Given the level of scepticism about the takeover of Lucas by Varity last September - reinforced by a 25 per cent underperformance in the shares - some sensitivity looks justified. But a more rational explanation lies in its decision to opt for a quarterly reporting policy.
Though this quarter looked good - operating profits rose 12 per cent to pounds 86m - the second quarter of 1997, which analysts estimate will show profits of pounds 97m, will not. The reason lies in comparison with the 1996 figure of pounds 122m.
This corresponds to Lucas's old fourth quarter, which has traditionally been the subject of "window dressing" to improve the look of the figures for the year as a whole. By the same token, last year's weak third quarter at pounds 54m should generate a warm glow when LucasVarity reports much stronger 1997 third quarter numbers: analysts are looking for for an 80 per cent rise to pounds 97m.

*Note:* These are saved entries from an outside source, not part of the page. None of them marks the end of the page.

(** X5: an operation that raises leaves the signal as it was, and unless
    it is [send] it leaves the application state as it was. *)
Theorem failed_operation_changes_nothing debug op self w self' w' :
  perform debug op self w = (self', w', false) →
  self' = self ∧ ((∀ kwargs, op ≠ Send kwargs) → w' = w).
Proof.
  destruct op; simpl.
  1-5, 7-11: intros (-> & -> & Hok)%method_unfold; split; [|done]; revert Hok.
  - rewrite append_unfold. by destruct (validation _ _ _).
  - rewrite insert_unfold.
    destruct (validation _ _ _); [destruct (PyList.insert _ _ _)|]; done.
  - rewrite setitem_unfold.
    destruct (validation _ _ _); [destruct (PyList.setitem _ _ _)|]; done.
  - rewrite delitem_unfold. by destruct (PyList.position _ _).
  - done.
  - done.
  - done.
  - done.
  - done.
  - done.
  - destruct (send self kwargs w) as [[w1 tr] o]. intros [= <- <- _].
    split; [done|]. intros Hne. by destruct (Hne kwargs).
Qed.

(** X6: [__delitem__] undoes [insert]: at an index that fits a
    [Py_ssize_t], deleting at the position where [insert] put the receiver
    gives the signal back; for an index between 0 and the length that
    position is the index itself, and [__delitem__] at [-1] undoes
    [append]. *)
Theorem delitem_undoes_insert debug self index receiver :
  validation debug self receiver = Returned tt →
  (PyList.fits index →
   ∃ self',
     insert debug index receiver self = (self', Returned tt) ∧
     __delitem__ (Z.of_nat (PyList.insert_position (length (_receivers self)) index))
       self' = (self, Returned tt) ∧
     (0 ≤ index ≤ Z.of_nat (length (_receivers self)) →
      __delitem__ index self' = (self, Returned tt))) ∧
  (∃ self',
     append debug receiver self = (self', Returned tt) ∧
     __delitem__ (-1) self' = (self, Returned tt)).
Proof.
  intros Hvalid. split.
  - intros Hfits.
    exists (with_receivers self (PyList.ins1 (_receivers self) index receiver)).
    rewrite insert_unfold, Hvalid, list_insert_fits by done. split; [done|].
    pose proof (insert_position_le (length (_receivers self)) index) as Hle.
    assert (Hdel : __delitem__
              (Z.of_nat (PyList.insert_position (length (_receivers self)) index))
              (with_receivers self (PyList.ins1 (_receivers self) index receiver)) =
            (self, Returned tt)).
    { rewrite delitem_unfold. simpl. rewrite length_list_insert.
      set (p := PyList.insert_position (length (_receivers self)) index) in *.
      assert (Hp : PyList.position (S (length (_receivers self))) (Z.of_nat p) = Some p).
      { apply position_Some. left. split; [lia|]. by rewrite Nat2Z.id. }
      rewrite Hp. unfold PyList.ins1. fold p.
      pose proof (delete_middle (take p (_receivers self)) (drop p (_receivers self))
                    receiver) as Hmid.
      rewrite length_take_le in Hmid by lia.
      rewrite Hmid, take_drop. unfold with_receivers. simpl.
      by destruct self. }
    split; [exact Hdel|]. intros Hrange.
    rewrite (proj1 (proj2 (insert_position_cases _ _)) Hrange) in Hdel.
    by rewrite Z2Nat.id in Hdel by lia.
  - exists (with_receivers self (_receivers self ++ [receiver])).
    rewrite append_unfold, Hvalid. split; [done|].
    rewrite delitem_unfold. simpl. rewrite length_app. simpl.
    assert (Hp : PyList.position (length (_receivers self) + 1) (-1) =
                 Some (length (_receivers self))).
    { apply position_Some. right. split; lia. }
    rewrite Hp, delete_middle, app_nil_r. unfold with_receivers. simpl.
    by destruct self.
Qed.

(** X7: [append] is [insert] at the length, or at any index past the end
    that fits a [Py_ssize_t]. *)
Theorem append_is_insert_at_end debug self index receiver :
  Z.of_nat (length (_receivers self)) ≤ index →
  PyList.fits index →
  insert debug index receiver self = append debug receiver self.
Proof.
  intros Hi Hfits. rewrite insert_unfold, append_unfold, list_insert_fits by done.
  unfold PyList.ins1, PyList.append.
  rewrite (proj1 (insert_position_cases _ _) Hi).
  by rewrite take_ge, drop_ge by lia.
Qed.

(** X8: at an index within bounds, a second [__setitem__] overwrites the
    first: the signal is the one the second alone gives. *)
Theorem setitem_last_write_wins debug self index first second :
  validation debug self first = Returned tt →
  validation debug self second = Returned tt →
  - Z.of_nat (length (_receivers self)) ≤ index < Z.of_nat (length (_receivers self)) →
  ∃ self1,
    __setitem__ debug index first self = (self1, Returned tt) ∧
    __setitem__ debug index second self1 = __setitem__ debug index second self ∧
    snd (__setitem__ debug index second self) = Returned tt.
Proof.
  intros H1 H2 Hrange.
  destruct (PyList.position (length (_receivers self)) index) as [p|] eqn:Hp;
    [| apply position_None in Hp; lia].
  exists (with_receivers self (<[p := first]> (_receivers self))).
  rewrite !setitem_unfold. unfold validation in *. simpl.
  rewrite H1, H2. unfold PyList.setitem. rewrite length_insert, Hp.
  by rewrite list_insert_insert_eq.
Qed.
(** With one record a year, the sorted copy does not depend on the
    order in which the caller gives the records. *)
Lemma stable_sort_Permutation_eq (l1 l2 : list WaterRecord) :
  l1 ≡ₚ l2 -> NoDup (map year l1) ->
  stable_sort comparefn l1 = stable_sort comparefn l2.
Proof.
  intros Hp Hnd. apply stable_sort_unique; [apply stable_sort_year_Sorted|].
  intros y. rewrite stable_sort_stable.
  pose proof (filter_year_short y l1 Hnd) as Hlen.
  assert (Hf : filter (fun d => year d = y) l1
               ≡ₚ filter (fun d => year d = y) l2) by (now rewrite Hp).
  destruct (filter (fun d => year d = y) l1) as [|a [|b k]];
    cbn [length] in Hlen; [| |lia].
  - now apply Permutation_nil_l in Hf.
  - now apply Permutation_singleton_l in Hf.
Qed.

(** The sorted copy of the engine is the history sorted by year, and it is
    the only list that is. *)
Lemma sorted_by_year_stable_sort (records : list WaterRecord) :
  sorted_by_year records (stable_sort comparefn records).
Proof.
  split; [apply stable_sort_year_Sorted|].
  intros y. apply stable_sort_stable.
Qed.

Lemma sorted_by_year_unique (records sorted : list WaterRecord) :
  sorted_by_year records sorted -> sorted = stable_sort comparefn records.
Proof. intros [Hs Hf]. now apply stable_sort_unique. Qed.

Lemma sorted_by_year_Permutation (records sorted : list WaterRecord) :
  sorted_by_year records sorted -> sorted ≡ₚ records.
Proof.
  intros H. rewrite (sorted_by_year_unique _ _ H).
  apply stable_sort_Permutation.
Qed.

(** With one record a year, any arrangement of the records in which the
    years go up is the history sorted by year. *)
Lemma sorted_by_year_distinct (records sorted : list WaterRecord) :
  Sorted year_le sorted -> sorted ≡ₚ records -> NoDup (map year records) ->
  sorted_by_year records sorted.
Proof.
  intros Hs Hp Hnd. split; [exact Hs|]. intros y.
  pose proof (filter_year_short y records Hnd) as Hlen.
  assert (Hf : filter (fun d => year d = y) records
               ≡ₚ filter (fun d => year d = y) sorted) by (now rewrite Hp).
  destruct (filter (fun d => year d = y) records) as [|a [|b k]];
    cbn [length] in Hlen; [| |lia].
  - now apply Permutation_nil_l in Hf.
  - now apply Permutation_singleton_l in Hf.
Qed.

(** ** Running the array operations *)

Lemma bind_Ok {A B} (m : M A) (k : A -> M B) (st st' : heap) (a : A) :
  m st = Ok a st' -> bind m k st = k a st'.
Proof. unfold bind. now intros ->. Qed.

Lemma Array_elements_run (st : heap) (r : ref) (arr : list WaterRecord) :
  st !! r = Some arr -> Array_elements r st = Ok arr st.
Proof. unfold Array_elements. now intros ->. Qed.

Lemma Array_length_run (st : heap) (r : ref) (arr : list WaterRecord) :
  st !! r = Some arr -> Array_length r st = Ok (length arr) st.
Proof.
  intros H. unfold Array_length.
  now rewrite (bind_Ok _ _ _ _ _ (Array_elements_run _ _ _ H)).
Qed.

Lemma Array_get_run (st : heap) (r : ref) (arr : list WaterRecord) (i : nat) :
  st !! r = Some arr ->
  Array_get r (Z.of_nat i) st = Ok (arr !! i) st.
Proof.
  intros H. unfold Array_get.
  rewrite (bind_Ok _ _ _ _ _ (Array_elements_run _ _ _ H)). unfold ret.
  destruct (Z.ltb_spec (Z.of_nat i) 0); [lia|]. now rewrite Nat2Z.id.
Qed.


(** ** The trend loops as a scan of the adjacent pairs *)

Lemma steps_length worse (l : list WaterRecord) :
  length (steps worse l) = length l - 1.
Proof.
  induction l as [|x [|y l] IH]; simpl in *; try done. rewrite IH. lia.
Qed.

(** Step [i] compares record [i + 1] with record [i]. *)
Lemma steps_lookup worse (l : list WaterRecord) (i : nat)
    (prev cur : WaterRecord) :
  l !! i = Some prev -> l !! S i = Some cur ->
  steps worse l !! i = Some (worse cur prev).
Proof.
  revert i. induction l as [|x [|y l] IH]; intros i Hp Hc.
  - apply lookup_lt_Some in Hc. cbn in Hc. lia.
  - apply lookup_lt_Some in Hc. cbn in Hc. lia.
  - destruct i as [|i].
    + cbn in Hp, Hc. now simplify_eq.
    + cbn [steps]. exact (IH i Hp Hc).
Qed.

Lemma count_from_le (c : nat) (bs : list bool) :
  count_from c bs <= c + length bs.
Proof.
  revert c. induction bs as [|[] bs IH]; intros c; simpl; [lia| |].
  - specialize (IH (S c)). unfold count_from in *. lia.
  - specialize (IH 0). unfold count_from in *. lia.
Qed.

Lemma count_streak_le (bs : list bool) : count_streak bs <= length bs.
Proof. apply (count_from_le 0). Qed.

Lemma for_each_steps (st : heap) (r : ref) (arr : list WaterRecord)
    (worse : WaterRecord -> WaterRecord -> bool) :
  st !! r = Some arr ->
  forall (rest pre : list WaterRecord) (prev : WaterRecord) (c : nat),
    arr = pre ++ prev :: rest ->
    for_each (seq (S (length pre)) (length rest))
      (fun (i count : nat) =>
         let* cur := Array_get r (Z.of_nat i) in
         let* c := prop id cur in
         let* prev := Array_get r (Z.of_nat i - 1) in
         let* p := prop id prev in
         ret (if worse c p then S count else 0)) c st
    = Ok (count_from c (steps worse (prev :: rest))) st.
Proof.
  intros Hr. induction rest as [|cur rest IH]; intros pre prev c Harr.
  - reflexivity.
  - cbn [length seq for_each].
    assert (Hcur : arr !! S (length pre) = Some cur).
    { subst arr. rewrite lookup_app_r by lia.
      now replace (S (length pre) - length pre) with 1 by lia. }
    assert (Hprev : arr !! length pre = Some prev).
    { subst arr. rewrite lookup_app_r by lia. now rewrite Nat.sub_diag. }
    erewrite bind_Ok; cycle 1.
    { unfold bind. rewrite (Array_get_run _ _ _ _ Hr), Hcur. cbn [prop ret].
      replace (Z.of_nat (S (length pre)) - 1)%Z with (Z.of_nat (length pre))
        by lia.
      rewrite (Array_get_run _ _ _ _ Hr), Hprev. reflexivity. }
    cbn [id].
    specialize (IH (pre ++ [prev]) cur
                  (if worse cur prev then S c else 0)).
    rewrite length_app, Nat.add_1_r in IH.
    rewrite IH by (now rewrite <- app_assoc).
    reflexivity.
Qed.

Lemma streak_run (st : heap) (r : ref) (arr : list WaterRecord)
    (worse : WaterRecord -> WaterRecord -> bool) :
  st !! r = Some arr ->
  streak r worse st = Ok (count_streak (steps worse arr)) st.
Proof.
  intros Hr. unfold streak.
  rewrite (bind_Ok _ _ _ _ _ (Array_length_run _ _ _ Hr)).
  destruct arr as [|x rest]; [reflexivity|].
  cbn [length]. rewrite Nat.sub_succ, Nat.sub_0_r.
  exact (for_each_steps st r (x :: rest) worse Hr rest [] x 0 eq_refl).
Qed.

(** ** What each block of [generateAlerts] appends *)

Ltac split_ifs :=
  repeat match goal with
    | |- context [if ?b then _ else _] => destruct b
    end.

A better indication will be given by results for the year as a whole, which Hoare Govett believes will show profits of pounds 326m, for a healthy 23 per cent gain. The group is confident it will hit its pounds 120m cost reduction target - analysts reckon the group saved pounds 5m last quarter - and reduce working capital by pounds 140m over two years. The pounds 100m disposal programme should also be complete by the year end. Margins are already responding, up 0.2 percentage points to 7.1 per cent. Acquisitions are also looking good - contributing pounds 40m to pounds 1.21bn sales, ahead 9 per cent even after a pounds 50m hit from sterling.
Against this, Lucas is battling against sterling and difficult markets. The US automotive market is flat and the French car market could crash 15 per cent this year, but the aerospace and diesel sectors are picking up. Shares in the group rose 7p to 211p. On 14 times, buy for recovery.